Дико охая — всего два слова, но какой дикий же восторг. Вы только представьте, а еще лучше попробуйте «дико поохать», ощущения будут непередаваемые. Они еще и подвывают.
Именно такая работа со словом является не только мастерством — а гениальностью.
К сожалению, от одной старухи, от Нелегкой — ну кто скажет, что жизнь его была так уж легка? — Высоцкому так и не удалось избавиться.
*   *   *
Все-таки советские щуки… в смысле цензоры были далеко на так глупы, как их стараются показать в постперестроечные времена. В качестве примера можно привести «Двенадцать стульев», которые при наступлении «свобод» незамедлительно издали без купюр. Что сказать? Оказалось, что изначально классики юмора написали рыхлый неподъемный кирпич, нашпигованный пошлыми шутками, и цензура его буквально спасла.

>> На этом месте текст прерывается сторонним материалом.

(** ** Mapping a segment *)

Lemma map_range_loop n : ∀ fuel i base stop w vm, run_ok base i n → (n < fuel)%nat → stop = page base (i + Z.of_nat n) → stop < 2 ^ 64 →
  map_range fuel (page base i) stop w vm =
    match map_loop n i base w vm with
    | Ok (r, vm') => Ok (match r with None => true | Some _ => false end, vm')
    | UB => UB
    | OutOfFuel => OutOfFuel
    end.
Proof.
  induction n as [|n IH]; intros fuel i base stop w vm Hr Hf Es Hs; (destruct fuel as [|fuel]; [lia|]); cbn [map_range map_loop].
  - rewrite Es. replace (i + Z.of_nat 0) with i by lia. by rewrite Z.leb_refl.
  - unfold page in Es. rewrite (proj2 (Z.leb_gt _ _)) by (unfold page; lia).
    pose proof Hr as (Hb & _ & Hi & _ & _). assert (Ea : u64 (base + i * 4096) = page base i) by (apply u64_small; unfold page; lia).
    rewrite Ea. unfold mbind at 1, st_bind at 1. unfold mbind at 2, st_bind at 2.
    destruct (vm_allocate_frame vm) as [[phys vm1]| |]; [|done..]. destruct (phys =? 0); [done|].
    unfold mbind at 1, st_bind at 1. unfold mbind at 1, st_bind at 1.
    destruct (vm_map_page (page base i) phys w vm1) as [[[] vm2]| |]; [|done..].
    replace (u64 (page base i + 4096)) with (page base (i + 1)) by (rewrite u64_small; unfold page; lia).
    apply IH; [by apply run_ok_next|lia|unfold page; lia|done].
Qed.

(** The pages of a segment. *)
Definition segment_start (ph : Elf64_Phdr) : Z := page_down (p_vaddr ph).
Definition segment_pages (ph : Elf64_Phdr) : nat :=
  Z.to_nat ((page_down (u64 (p_vaddr ph + p_memsz ph + 0xFFF)) - segment_start ph) / 4096).

Lemma page_down_eq a : is_u64 a → page_down a = a / 4096 * 4096.
Proof. intros Ha. unfold page_down. change (u64 (Z.lnot 0xFFF)) with PAGE_MASK. by apply land_page_mask. Qed.

Record segment_fits (ph : Elf64_Phdr) : Prop := {
  sf_addr : 0 ≤ p_vaddr ph;
  sf_size : 0 ≤ p_memsz ph;
  sf_end : p_vaddr ph + p_memsz ph + 0xFFF < 2 ^ 48
}.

Так вот, более точного определения отказа Высоцкому в использовании части его песен в фильме «Стрелы Робин Гуда» (некоторые, лучшие, вошли) я не видел. Песни «утяжеляют повествование» сказал неведомый, обладающий вкусом цензор. В точку — они почти совершенны, но вот тяжелы и неподъемны. С одной стороны, такие качества можно отнести к плюсам, с другой — к минусам, потому что творец должен хорошо знать, что такое золотое сечение.
Давайте возьмем эту утяжеляющую фильм песню — «Ненависть». Вообще, это такое слово, которое лишний раз употреблять не стоит, настолько оно сильно энергетически и эмоционально. Но мы же не пьем, а употребляем, то есть не употребляем, а разбираем, поэтому эмоциональные перехлесты нам не страшны.
Итак, первая строка. Вообще интересно, почему сила слова Высоцкого такова, что даже откровенно смешной ляп воспринимается серьезно? Хрипота ли в этом виновата, которой даже Смерть побаивалась, кружа рядом? «Посмотри — тощий гриф над страною кружит». Я дико извиняюсь, но если птица-падальщик тощая, то в стране полный порядок, нет ни войн, ни беспорядков, и поля не завалены трупами. Сытый гриф не то что кружить, даже взлететь порой не может - подарки вроде полей битв не так уж часты, и зобы птицы набивают до предела.
Дальше мы видимо роскошную метафору: как природа выражает себя в ненависти непонятно к кому — ей-то что за дело? Но даже росы закипают от ненависти, и земля «гулко дрожит». Не будем углубляться в сию аллегорию, ну ее. «Ненависть в почках набухших томится» - роскошно, пиелонефрит может вызвать не то что ненависть, а просто-таки чистое бешенство скорча. «Ненависть в нас затаённо бурлит». Замечательно сказано, ей-Богу. Затаённо бурлит — все равно что тихо взрывается, оксюморон. Но, к примеру, рабы могут бурлить только затаенно, потому как за откровенное бурление могут и выпороть. Так что тут, в принципе, все верно. «Ненависть потом сквозь кожу сочится»… Физиологичность в стихах Высоцкого - привычная штука и, видимо, востребована (Левая грудь с Маринкой, слюна с грязью и так далее), но иногда утомляет.  «Головы наши палит» - простите, это как? Как кабанчика или петуха для супа? Или рыцари своих холопов запалили — почки набухли, вместо пота ненависть сочится, и еще — слышите? — бурлит затаенно. Ответа не получим, так что поехали дальше.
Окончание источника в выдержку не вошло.